[What to do] From the listing below, reproduce word for word the part that opens with the line containing "concat ((λ ps, counters_of" and closes with the line containing "point, what it"; reproduce nothing else.

[Data shown]
(* ===== verification/Daemon.v ===== *)
(** * main.rs and reload.rs: the daemon

    The managers of all peers are set up, then a loop runs every half second:
    it answers signals, writes the counters, rebuilds the configuration
    records and reloads the configuration.  Signals arrive at any of the
    points between the loop's accesses to the flags.  What the system answers
    during a turn of the loop is a parameter of that turn; what the daemon
    does is kept in a log. *)

From stdpp Require Import gmap.
From S2P Require Import Prelude Words Slices Text Obfs Results StrOps Net Config Netlink Links Tun Routes Loader.
From S2P Require Import TcLoad.
Local Open Scope Z_scope.

(** ** Signals *)

Inductive signal := SIGHUP | SIGUSR1 | SIGINT | SIGTERM.

#[global] Instance signal_eq_dec : EqDecision signal.
Proof. solve_decision. Defined.

Record flags := mkFlags { RELOAD_FLAG : bool; EXIT_FLAG : bool; PRINT_STATS : bool }.

Definition sighup_handler (f : flags) : flags := mkFlags true (EXIT_FLAG f) (PRINT_STATS f).
Definition handle_sigusr1 (f : flags) : flags := mkFlags (RELOAD_FLAG f) (EXIT_FLAG f) true.
Definition handle_exit (f : flags) : flags := mkFlags (RELOAD_FLAG f) true (PRINT_STATS f).

(** The handlers as they are installed. *)
Definition deliver (f : flags) (s : signal) : flags :=
  match s with
  | SIGHUP => sighup_handler f
  | SIGUSR1 => handle_sigusr1 f
  | SIGINT | SIGTERM => handle_exit f
  end.

Definition should_reload (f : flags) : bool := RELOAD_FLAG f.
Definition clear_reload_flag (f : flags) : flags := mkFlags false (EXIT_FLAG f) (PRINT_STATS f).
(** [PRINT_STATS.swap(false)] *)
Definition swap_print (f : flags) : bool * flags :=
  (PRINT_STATS f, mkFlags (RELOAD_FLAG f) (EXIT_FLAG f) false).

(** ** Texts *)

Section texts.
  (** The version, and how an error is displayed. *)
  Context (version : list Z) (show_err : lerr → list Z).

Definition line (parts : list (list Z)) : list Z := concat parts ++ [LF].

(** What [eprintln!] writes for one peer. *)
Definition print_peer_stats (interface : list Z) (r : res lerr TcStats) : list Z :=
  match r with
  | Ok stats =>
      let e := egress stats in
      line [bs "  ["; interface; bs "]"] ++
      line [bs "    Egress:  pkts="; dec (packets_egress e); bs " drop(cp1)="; dec (packets_dropped e);
            bs " bytes(cp4)="; dec (bytes_processed e); bs " mask(cp5)="; dec (mask_count e);
            bs " frag(cp2)="; dec (packets_fragmented e); bs " oversz(cp3)="; dec (packets_oversized e);
            bs " xdp_decoded_fail="; dec (inner_tcp_seen e); bs " "] ++
      line [bs "    Ingress: pkts="; dec (packets_ingress e); bs " drop="; dec (packets_dropped e);
            bs " bytes="; dec (bytes_processed e); bs " mask="; dec (mask_count e);
            bs " frag="; dec (packets_fragmented e); bs " oversized="; dec (packets_oversized e)]
  | Err err => line [bs "  ["; interface; bs "] Failed to read BPF stats: "; show_err err]
  | Abort => []
  end.

(** [{peer}_{name}={value}] *)
Definition counter_line (peer : list Z) (name : string) (v : Z) : list Z :=
  line [peer; bs name; bs "="; dec v].

(** The counters of one peer in the counters file. *)
Definition counters_of (peer : list Z) (r : res lerr TcStats) : list Z :=
  match r with
  | Ok stats =>
      let e := egress stats in
      let i := ingress stats in
      counter_line peer "_egress_packets" (packets_egress e) ++
      counter_line peer "_egress_dropped" (packets_dropped e) ++
      counter_line peer "_egress_bytes" (bytes_processed e) ++
      counter_line peer "_egress_mask_ops" (mask_count e) ++
      counter_line peer "_egress_fragmented" (packets_fragmented e) ++
      counter_line peer "_egress_inner_tcp_seen" (inner_tcp_seen e) ++
      counter_line peer "_egress_oversized" (packets_oversized e) ++
      counter_line peer "_ingress_packets" (packets_ingress i) ++
      counter_line peer "_ingress_dropped" (packets_dropped i) ++
      counter_line peer "_ingress_bytes" (bytes_processed i) ++
      counter_line peer "_ingress_mask_ops" (mask_count i) ++
      counter_line peer "_ingress_fragmented" (packets_fragmented i) ++
      counter_line peer "_ingress_inner_tcp_seen" (inner_tcp_seen i) ++
      counter_line peer "_ingress_oversized" (packets_oversized i)
  | Err err => line [peer; bs "_bpf_stats_error="; show_err err]
  | Abort => []
  end.

(** [uptime] is the number of seconds as it is printed. *)
Definition counters_text (uptime : list Z) (overrides : Z) (stats : list (list Z * res lerr TcStats))
    : list Z :=
  line [bs "# gutd counters"] ++ line [bs "version="; version] ++ line [bs "uptime_secs="; uptime] ++
  line [bs "drop_policy_safety_overrides_total="; dec overrides] ++
  concat ((λ ps, counters_of ps.1 ps.2) <$> stats).
End texts.

(** ** The state of the loop *)

Inductive event :=
| EvSignal (s : signal)
| EvNotify (msg : list Z)
| EvPrint (text : list Z)
| EvDump (text : list Z) (written : bool)
| EvLoad (r : res cerr Config)
| EvUpdate (interface : list Z) (c : Config) (r : res merr unit).

(** What the system does during one turn: the signals that arrive at each
    point, what it says about itself to the periodic refresh and to a reload,
    the configuration file, the environment, the statistics, the uptime as it
    is printed, and how the counters file is written; [t_partial] is what a
    failed write leaves. *)
Record turn := mkTurn {
  t_signals : nat → list signal;
  t_refresh : sysinfo;
  t_reload : sysinfo;
  t_file : option (list Z);
  t_var : list Z → option (list Z);
  t_stats : TcBpfManager → res lerr TcStats;
  t_uptime : list Z;
  t_overrides : Z;
  t_write : bool;
  t_partial : option (list Z);
  t_rename : bool
}.

(** The loop ends by a [break]. *)
Inductive stop := Break.

Definition NET_REFRESH_TICKS : Z := 120.

Definition make_single (cfg : Config) (p : PeerConfig) : Config := mkConfig (global cfg) (runtime cfg) [p].

(** [cfg.peers.iter().find(|p| p.name == interface)] *)
Definition find_peer (cfg : Config) (interface : list Z) : option PeerConfig :=
  snd <$> list_find (λ p, name p = interface) (peers cfg).

Definition stats_ticks_target (cfg : Config) : Z :=
  if 0 <? stats_interval (runtime cfg) then wrapping_mul 32 (stats_interval (runtime cfg)) 2 else 0.

Section loop.
  Context {K B : Type} `{NetKernel K} `{BpfKernel B}.
  (** The version, how an error is displayed, and whether systemd listens. *)
  Context (version : list Z) (show_err : lerr → list Z) (notify_socket : bool).

Record daemon := mkDaemon {
  d_world : world K B;
  d_managers : list TcBpfManager;
  d_flags : flags;
  d_stats_tick : Z;
  d_net_refresh_tick : Z;
  d_files : gmap (list Z) (list Z);
  d_log : list event
}.
Local Abbreviation M := (KM daemon stop).

Definition set_world (d : daemon) (w : world K B) : daemon :=
  mkDaemon w (d_managers d) (d_flags d) (d_stats_tick d) (d_net_refresh_tick d) (d_files d) (d_log d).
Definition set_flags (d : daemon) (f : flags) : daemon :=
  mkDaemon (d_world d) (d_managers d) f (d_stats_tick d) (d_net_refresh_tick d) (d_files d) (d_log d).
Definition set_ticks (d : daemon) (s n : Z) : daemon :=
  mkDaemon (d_world d) (d_managers d) (d_flags d) s n (d_files d) (d_log d).
Definition set_files (d : daemon) (fs : gmap (list Z) (list Z)) : daemon :=
  mkDaemon (d_world d) (d_managers d) (d_flags d) (d_stats_tick d) (d_net_refresh_tick d) fs (d_log d).
Definition add_log (d : daemon) (e : event) : daemon :=
  mkDaemon (d_world d) (d_managers d) (d_flags d) (d_stats_tick d) (d_net_refresh_tick d) (d_files d)
    (d_log d ++ [e]).

Definition modify (f : daemon → daemon) : M unit := λ d, (Ok tt, f d).
Definition gets {A} (f : daemon → A) : M A := λ d, (Ok (f d), d).
Definition emit (e : event) : M unit := modify (λ d, add_log d e).

Definition sd_notify (msg : string) : M unit := when notify_socket (emit (EvNotify (bs msg))).

(** The signals that arrive at a point of the turn. *)
Definition receive (d : daemon) (s : signal) : daemon :=
  add_log (set_flags d (deliver (d_flags d) s)) (EvSignal s).
Definition interrupts (t : turn) (i : nat) : M unit := modify (λ d, foldl receive d (t_signals t i)).

(** [manager.get_stats()] of every manager; a panic ends the process. *)
Definition collect_stats (t : turn) : M (list (list Z * res lerr TcStats)) := λ d,
  let stats := (λ m, (m_interface m, t_stats t m)) <$> d_managers d in
  if existsb (λ ps, match ps.2 with Abort => true | _ => false end) stats then (Abort, d) else (Ok stats, d).

Definition print_bpf_stats (t : turn) : M unit :=
  stats ← collect_stats t;
  emit (EvPrint (line [bs "=== gutd BPF Statistics ==="]
                 ++ concat ((λ ps, print_peer_stats show_err ps.1 ps.2) <$> stats))).

(** The counters are written beside the file, which is then replaced. *)
Definition dump_counters_file (t : turn) (path : list Z) : M unit :=
  stats ← collect_stats t;
  let buf := counters_text version show_err (t_uptime t) (t_overrides t) stats in
  let tmp := path ++ bs ".tmp" in
  if t_write t then
    _ ← modify (λ d, set_files d (<[tmp := buf]> (d_files d)));
    if t_rename t then
      _ ← modify (λ d, set_files d (<[path := buf]> (delete tmp (d_files d))));
      emit (EvDump buf true)
    else emit (EvDump buf false)
  else
    _ ← modify (λ d, set_files d (match t_partial t with
                                  | Some c => <[tmp := c]> (d_files d)
                                  | None => d_files d
                                  end));
    emit (EvDump buf false).

(** [for mgr in &mut managers]: each manager whose interface is a peer of the
    configuration is given that peer's settings. *)
Definition update_manager (sys : sysinfo) (cfg : Config) (m : TcBpfManager) : M unit := λ d,
  match find_peer cfg (m_interface m) with
  | None => (Ok tt, d)
  | Some p =>
      let '(r, w) := update_config sys m (make_single cfg p) (d_world d) in
      let d := add_log (set_world d w) (EvUpdate (m_interface m) (make_single cfg p) r) in
      match r with Abort => (Abort, d) | _ => (Ok tt, d) end
  end.

Fixpoint update_managers (sys : sysinfo) (cfg : Config) (ms : list TcBpfManager) : M unit :=
  match ms with
  | [] => mret tt
  | m :: ms => _ ← update_manager sys cfg m; update_managers sys cfg ms
  end.

(** *** The parts of a turn *)

Definition check_exit : M unit :=
  f ← gets d_flags;
  if EXIT_FLAG f then _ ← sd_notify "STOPPING=1"; of_res (Err Break) else mret tt.

Definition check_print (t : turn) : M unit :=
  f ← gets d_flags;
  let '(p, f) := swap_print f in
  _ ← modify (λ d, set_flags d f);
  when p (print_bpf_stats t).

Definition periodic_dump (cfg : Config) (t : turn) : M unit :=
  if 0 <? stats_ticks_target cfg then
    _ ← modify (λ d, set_ticks d (wrapping_add 32 (d_stats_tick d) 1) (d_net_refresh_tick d));
    n ← gets d_stats_tick;
    if stats_ticks_target cfg <=? n then
      _ ← modify (λ d, set_ticks d 0 (d_net_refresh_tick d));
      dump_counters_file t (stat_file (runtime cfg))
    else mret tt
  else mret tt.

(** The refresh takes the configuration the daemon was started with. *)
Definition periodic_refresh (cfg : Config) (t : turn) : M unit :=
  _ ← modify (λ d, set_ticks d (d_stats_tick d) (wrapping_add 32 (d_net_refresh_tick d) 1));
  n ← gets d_net_refresh_tick;
  if NET_REFRESH_TICKS <=? n then
    _ ← modify (λ d, set_ticks d (d_stats_tick d) 0);
    ms ← gets d_managers;
    update_managers (t_refresh t) cfg ms
  else mret tt.

Definition load_source (t : turn) (reload_source : option (list Z)) : res cerr Config :=
  match reload_source with
  | Some _ => load_config (t_file t)
  | None => load_config_from_env (t_var t)
  end.

Definition check_reload (t : turn) (reload_source : option (list Z)) : M unit :=
  f ← gets d_flags;
  if should_reload f then
    _ ← interrupts t 4;
    _ ← modify (λ d, set_flags d (clear_reload_flag (d_flags d)));
    _ ← interrupts t 5;
    _ ← sd_notify "RELOADING=1";
    let r := load_source t reload_source in
    _ ← emit (EvLoad r);
    _ ← interrupts t 6;
    _ ← match r with
        | Ok new_config => ms ← gets d_managers; update_managers (t_reload t) new_config ms
        | Err _ => mret tt
        | Abort => of_res Abort
        end;
    sd_notify "READY=1"
  else mret tt.

(** One turn of the loop. *)
Definition tick (cfg : Config) (reload_source : option (list Z)) (t : turn) : M unit :=
  _ ← interrupts t 0;
  _ ← sd_notify "WATCHDOG=1";
  _ ← check_exit;
  _ ← interrupts t 1;
  _ ← check_print t;
  _ ← interrupts t 2;
  _ ← periodic_dump cfg t;
  _ ← periodic_refresh cfg t;
  _ ← interrupts t 3;
  check_reload t reload_source.

Fixpoint run_ticks (cfg : Config) (reload_source : option (list Z)) (ts : list turn) : M unit :=
  match ts with
  | [] => mret tt
  | t :: ts => _ ← tick cfg reload_source t; run_ticks cfg reload_source ts
  end.

(** ** Starting and ending *)

Definition drop_dispatchers (w : world K B) : world K B :=
  mkWorld (w_net w)
    (foldl (λ b nd, drop_attachment (xd_attach nd.2) b) (w_bpf w) (map_to_list (w_disp w))) ∅.

(** The managers are dropped before the dispatchers. *)
Definition drop_all (ms : list TcBpfManager) (w : world K B) : world K B :=
  drop_dispatchers (foldl (λ w m, drop_manager m w) w ms).

(** The managers of the peers, in order; [sys i] is what the system says
    when the [i]-th is made.  When one fails the ones before are dropped. *)
Fixpoint setup_managers (sys : nat → sysinfo) (cfg : Config) (ms : list TcBpfManager)
    (ps : list PeerConfig) : KM (world K B) merr (list TcBpfManager) :=
  match ps with
  | [] => mret ms
  | p :: ps => λ w,
      match tc_new (sys (length ms)) (name p) (make_single cfg p) w with
      | (Ok m, w) => setup_managers sys cfg (ms ++ [m]) ps w
      | (Err e, w) => (Err e, drop_all ms w)
      | (Abort, w) => (Abort, w)
      end
  end.

Inductive daemon_end :=
| RunsUserspace
| HandlerFailed
| SetupFailed (e : merr) (w : world K B)
| Running (d : daemon)
| Finished (d : daemon)
| Crashed.

Definition final_stats (cfg : Config) (t : turn) : M unit :=
  _ ← (if 0 <? stats_ticks_target cfg then dump_counters_file t (stat_file (runtime cfg)) else mret tt);
  print_bpf_stats t.

(** [ts] are the turns so far, [last] is what the system says at the end.
    The log starts with the two notifications, the first of which is sent
    before anything is set up. *)
Definition run_daemon (sys : nat → sysinfo) (gutd_userspace handler_ok : bool) (cfg : Config)
    (reload_source : option (list Z)) (ts : list turn) (last : turn) (fs : gmap (list Z) (list Z))
    (k : K) (b : B) : daemon_end :=
  if userspace_only (global cfg) || gutd_userspace then RunsUserspace
  else if negb handler_ok then HandlerFailed
  else
    match setup_managers sys cfg [] (peers cfg) (mkWorld k b ∅) with
    | (Err e, w) => SetupFailed e w
    | (Abort, _) => Crashed
    | (Ok ms, w) =>
        let d := mkDaemon w ms (mkFlags false false false) 0 0 fs [] in
        match (_ ← sd_notify "READY=1"; _ ← sd_notify "READY=1"; run_ticks cfg reload_source ts) d with
        | (Ok _, d) => Running d
        | (Abort, _) => Crashed
        | (Err Break, d) =>
            match final_stats cfg last d with
            | (Ok _, d) => Finished (set_world d (drop_all (d_managers d) (d_world d)))
            | _ => Crashed
            end
        end
    end.
End loop.
Arguments daemon : clear implicits.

[Reply]
  concat ((λ ps, counters_of ps.1 ps.2) <$> stats).
End texts.

(** ** The state of the loop *)

Inductive event :=
| EvSignal (s : signal)
| EvNotify (msg : list Z)
| EvPrint (text : list Z)
| EvDump (text : list Z) (written : bool)
| EvLoad (r : res cerr Config)
| EvUpdate (interface : list Z) (c : Config) (r : res merr unit).

(** What the system does during one turn: the signals that arrive at each
    point, what it says about itself to the periodic refresh and to a reload,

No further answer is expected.